____ Data supplied

(* ===== verification/TypeMappingProofs.v ===== *)
(** * Correctness of the type mapping

    Memory and bitmap lemmas, the reference view of a row as a list of cells,
    and the proofs that binding sends exactly these cells, that reading stores
    exactly the cells of the result row and nothing else, and that the two are
    inverse to each other. *)

From Stdlib Require Import Strings.Byte.
From coqutil Require Import Word.LittleEndianList Byte.
From S2P Require Import Prelude Types Driver MemDriver QueryBuilderProofs TypeMapping.

(** ** Memory *)

Definition slice (row : list byte) (off n : nat) : list byte := take n (drop off row).

Definition set_slice (row : list byte) (off : nat) (bs : list byte) : list byte :=
  take off row ++ bs ++ drop (off + length bs) row.

Lemma bytes_at_length row off n bs : bytes_at row off n = Some bs → Z.of_nat (length bs) = n.
Proof.
  unfold bytes_at. destruct (Z.leb_spec 0 off), (Z.leb_spec 0 n), (Z.leb_spec (off + n) (Z.of_nat (length row)));
    cbn [andb]; try done. intros [= <-]. rewrite length_take, length_drop. lia.
Qed.

Lemma bytes_at_slice row off n :
  0 ≤ off → 0 ≤ n → off + n ≤ Z.of_nat (length row) →
  bytes_at row off n = Some (slice row (Z.to_nat off) (Z.to_nat n)).
Proof.
  intros. unfold bytes_at. rewrite !(proj2 (Z.leb_le _ _)) by lia. done.
Qed.

Lemma write_at_slice row off bs :
  0 ≤ off → off + Z.of_nat (length bs) ≤ Z.of_nat (length row) →
  write_at row off bs = Some (set_slice row (Z.to_nat off) bs).
Proof.
  intros. unfold write_at. rewrite !(proj2 (Z.leb_le _ _)) by lia. done.
Qed.

Lemma length_slice row off n :
  (off + n ≤ length row)%nat → length (slice row off n) = n.
Proof. intros. unfold slice. rewrite length_take, length_drop. lia. Qed.

Lemma length_set_slice row off bs :
  (off + length bs ≤ length row)%nat → length (set_slice row off bs) = length row.
Proof. intros. unfold set_slice. rewrite !length_app, length_take, length_drop. lia. Qed.

Lemma lookup_set_slice row off bs k :
  (off + length bs ≤ length row)%nat →
  set_slice row off bs !! k =
  if decide (off ≤ k < off + length bs)%nat then bs !! (k - off)%nat else row !! k.
Proof.
  intros H. unfold set_slice. destruct (decide _) as [Hk|Hk].
  - rewrite lookup_app_r by (rewrite length_take; lia).
    rewrite length_take, Nat.min_l by lia. by rewrite lookup_app_l by lia.
  - destruct (decide (k < off)%nat).
    + rewrite lookup_app_l by (rewrite length_take; lia). by rewrite lookup_take_lt by lia.
    + rewrite lookup_app_r by (rewrite length_take; lia).
      rewrite length_take, Nat.min_l by lia. rewrite lookup_app_r by lia.
      rewrite lookup_drop. f_equal. lia.
Qed.

Lemma lookup_slice row off n k :
  slice row off n !! k = if decide (k < n)%nat then row !! (off + k)%nat else None.
Proof.
  unfold slice. destruct (decide (k < n)%nat).
  - by rewrite lookup_take_lt, lookup_drop by lia.
  - by rewrite lookup_take_ge by lia.
Qed.

Lemma slice_set_slice row off bs :
  (off + length bs ≤ length row)%nat → slice (set_slice row off bs) off (length bs) = bs.
Proof.
  intros H. apply list_eq. intros k. rewrite lookup_slice.
  destruct (decide (k < length bs)%nat).
  - rewrite lookup_set_slice, decide_True by lia. f_equal. lia.
  - symmetry. apply lookup_ge_None. lia.
Qed.

(** Bytes outside of what is written keep their values. *)
Lemma slice_set_slice_disjoint row off bs off' n :
  (off + length bs ≤ length row)%nat → (off' + n ≤ off ∨ off + length bs ≤ off')%nat →
  slice (set_slice row off bs) off' n = slice row off' n.
Proof.
  intros H Hd. apply list_eq. intros k. rewrite !lookup_slice.
  destruct (decide (k < n)%nat); [|done]. by rewrite lookup_set_slice, decide_False by lia.
Qed.

Lemma set_slice_set_slice row off a b :
  (off + length a + length b ≤ length row)%nat →
  set_slice (set_slice row off a) (off + length a) b = set_slice row off (a ++ b).
Proof.
  intros H. apply list_eq. intros k. rewrite !lookup_set_slice;
    rewrite ?length_app, ?length_set_slice; try lia.
  destruct (decide (off + length a ≤ k < off + length a + length b)%nat).
  - rewrite decide_True, lookup_app_r by lia. f_equal. lia.
  - destruct (decide (off ≤ k < off + length a)%nat).
    + by rewrite decide_True, lookup_app_l by lia.
    + by rewrite decide_False by lia.
Qed.

Lemma set_slice_nil row off : set_slice row off [] = row.
Proof. unfold set_slice. rewrite Nat.add_0_r. simpl. apply take_drop. Qed.

(** ** The NULL bitmap *)

(** Bit [i] of a bitmap. *)
Definition bit (m : list byte) (i : nat) : bool :=
  match m !! (i / 8)%nat with
  | Some b => Z.testbit (byte.unsigned b) (Z.of_nat (i mod 8))
  | None => false
  end.

Lemma shiftr3 i : Z.to_nat (Z.shiftr (Z.of_nat i) 3) = (i / 8)%nat.
Proof.
  rewrite Z.shiftr_div_pow2 by lia. change (2 ^ 3) with (Z.of_nat 8).
  by rewrite <-Nat2Z.inj_div, Nat2Z.id.
Qed.

Lemma land7 i : Z.land (Z.of_nat i) 7 = Z.of_nat (i mod 8).
Proof.
  change 7 with (Z.ones 3). rewrite Z.land_ones by lia. change (2 ^ 3) with (Z.of_nat 8).
  by rewrite Nat2Z.inj_mod.
Qed.

Lemma land1_testbit x k : 0 ≤ k → negb (Z.land (Z.shiftr x k) 1 =? 0) = Z.testbit x k.
Proof.
  intros Hk. change 1 with (Z.ones 1). rewrite Z.land_ones, Z.shiftr_div_pow2 by lia.
  change (2 ^ 1) with 2. destruct (Z.testbit x k) eqn:E.
  - apply Z.testbit_true in E; [|done]. by rewrite E.
  - apply Z.testbit_false in E; [|done]. by rewrite E.
Qed.

Lemma null_bit_get_spec m i :
  (i < 8 * length m)%nat → c2sql_internal_null_bit_get (Some m) (Z.of_nat i) = Some (bit m i).
Proof.
  intros Hi. unfold c2sql_internal_null_bit_get, bit. rewrite shiftr3, land7.
  destruct (lookup_lt_is_Some_2 m (i / 8)) as [b Hb].
  { apply Nat.Div0.div_lt_upper_bound. lia. }
  rewrite Hb. simpl. rewrite land1_testbit by lia. done.
Qed.

Lemma unsigned_lor_small x y :
  0 ≤ x < 256 → 0 ≤ y < 256 → byte.unsigned (byte.of_Z (Z.lor x y)) = Z.lor x y.
Proof.
  intros Hx Hy. rewrite byte.unsigned_of_Z. unfold byte.wrap. apply Z.mod_small.
  assert (∀ z, 0 ≤ z < 256 → Z.log2 z < 8) as Hlog.
  { intros z Hz. destruct (Z.eq_dec z 0) as [->|]; [done|]. apply Z.log2_lt_pow2; lia. }
  split; [apply Z.lor_nonneg; lia|].
  destruct (Z.eq_dec (Z.lor x y) 0) as [->|Hne]; [lia|]. apply Z.log2_lt_pow2.
  - pose proof (proj2 (Z.lor_nonneg x y)). lia.
  - rewrite Z.log2_lor by lia. apply Z.max_lub_lt; by apply Hlog.
Qed.

Lemma unsigned_lor b k :
  0 ≤ k < 8 → byte.unsigned (byte.of_Z (Z.lor (byte.unsigned b) (Z.shiftl 1 k))) =
  Z.lor (byte.unsigned b) (Z.shiftl 1 k).
Proof.
  intros Hk. pose proof (byte.unsigned_range b). apply unsigned_lor_small; [lia|]. rewrite Z.shiftl_1_l.
  assert (0 ≤ 2 ^ k < 2 ^ 8) by (split; [lia|apply Z.pow_lt_mono_r; lia]). lia.
Qed.

Definition set_bit (m : list byte) (i : nat) : list byte :=
  match m !! (i / 8)%nat with
  | Some b => <[(i / 8)%nat := byte.of_Z (Z.lor (byte.unsigned b) (Z.shiftl 1 (Z.of_nat (i mod 8))))]> m
  | None => m
  end.

Lemma null_bit_set_spec m i :
  (i < 8 * length m)%nat →
  c2sql_internal_null_bit_set (Some m) (Z.of_nat i) = Some (Some (set_bit m i)).
Proof.
  intros Hi. unfold c2sql_internal_null_bit_set, set_bit. rewrite shiftr3, land7.
  destruct (lookup_lt_is_Some_2 m (i / 8)) as [b Hb].
  { apply Nat.Div0.div_lt_upper_bound. lia. }
  by rewrite Hb.
Qed.

Lemma length_set_bit m i : length (set_bit m i) = length m.
Proof. unfold set_bit. destruct (m !! _); by rewrite ?length_insert. Qed.

Lemma bit_set_bit m i j :
  (i < 8 * length m)%nat → bit (set_bit m i) j = bool_decide (j = i) || bit m j.
Proof.
  intros Hi. unfold bit, set_bit.
  destruct (lookup_lt_is_Some_2 m (i / 8)) as [b Hb].
  { apply Nat.Div0.div_lt_upper_bound. lia. }
  rewrite Hb. destruct (decide (j / 8 = i / 8)%nat) as [E|E].
  - rewrite E, list_lookup_insert_eq by (by eapply lookup_lt_Some).
    rewrite Hb, unsigned_lor by (pose proof (Nat.mod_upper_bound i 8); lia).
    rewrite Z.lor_spec, Z.shiftl_1_l, Z.pow2_bits_eqb by lia. rewrite orb_comm. f_equal.
    pose proof (Nat.div_mod_eq i 8). pose proof (Nat.div_mod_eq j 8).
    destruct (Z.eqb_spec (Z.of_nat (i mod 8)) (Z.of_nat (j mod 8))); symmetry;
      [apply bool_decide_eq_true|apply bool_decide_eq_false]; lia.
  - rewrite list_lookup_insert_ne by done. rewrite bool_decide_false by (by intros ->). done.
Qed.

(** ** What a column of a row holds *)

(** The bytes before the first NUL. *)
Fixpoint take_nul (s : list byte) : list byte :=
  match s with
  | [] => []
  | c :: s' => if byte.unsigned c =? 0 then [] else c :: take_nul s'
  end.

(** The bytes a column occupies in the struct. *)
Definition width (col : SqlRDBColumnDef) : Z :=
  match col_type col with
  | SQL_TYPE_INT32 => 4
  | SQL_TYPE_INT64 | SQL_TYPE_REAL => 8
  | SQL_TYPE_TEXT | SQL_TYPE_BLOB | SQL_TYPE_other _ => col_size col
  end.

(** A column lies inside a struct of [n] bytes, and has one of the five types. *)
Definition fits_in (n : Z) (col : SqlRDBColumnDef) : Prop :=
  0 ≤ col_offset col ∧ 0 ≤ width col ∧ col_offset col + width col ≤ n ∧
  0 ≤ col_size col ≤ INT_MAX ∧ (∀ k, col_type col ≠ SQL_TYPE_other k).

Definition disjoint_cols (c1 c2 : SqlRDBColumnDef) : Prop :=
  col_offset c1 + width c1 ≤ col_offset c2 ∨ col_offset c2 + width c2 ≤ col_offset c1.

(** The layout of a C struct: every column inside, no two overlapping. *)
Definition layout (n : Z) (cols : list SqlRDBColumnDef) : Prop :=
  Forall (fits_in n) cols ∧
  ∀ i j c1 c2, i ≠ j → cols !! i = Some c1 → cols !! j = Some c2 → disjoint_cols c1 c2.

(** The member of a column. *)
Definition member (row : list byte) (col : SqlRDBColumnDef) : list byte :=
  slice row (Z.to_nat (col_offset col)) (Z.to_nat (width col)).

Definition cell_of (row : list byte) (col : SqlRDBColumnDef) : Cell :=
  match col_type col with
  | SQL_TYPE_INT32 => CInt (to_signed 32 (le_combine (member row col)))
  | SQL_TYPE_INT64 => CInt (to_signed 64 (le_combine (member row col)))
  | SQL_TYPE_REAL => CReal (le_combine (member row col))
  | SQL_TYPE_TEXT => CText (take_nul (member row col))
  | SQL_TYPE_BLOB | SQL_TYPE_other _ => CBlob (member row col)
  end.

Lemma length_take_nul s : (length (take_nul s) ≤ length s)%nat.
Proof. induction s as [|c s IH]; simpl; [done|]. destruct (_ =? _); simpl; lia. Qed.

Lemma take_nul_prefix s : take (length (take_nul s)) s = take_nul s.
Proof. induction s as [|c s IH]; simpl; [done|]. destruct (_ =? _); simpl; by f_equal. Qed.

Lemma slice_take_nul row off n :
  (length (take_nul (slice row off n)) ≤ n)%nat →
  slice row off (length (take_nul (slice row off n))) = take_nul (slice row off n).
Proof.
  intros H. rewrite <-(take_nul_prefix (slice row off n)) at 2. unfold slice at 1 4.
  by rewrite take_take, Nat.min_l.
Qed.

________

**Task prompt:** Among the records, how many lines include the string "done"? State the number and add nothing.

**Answer section:** 11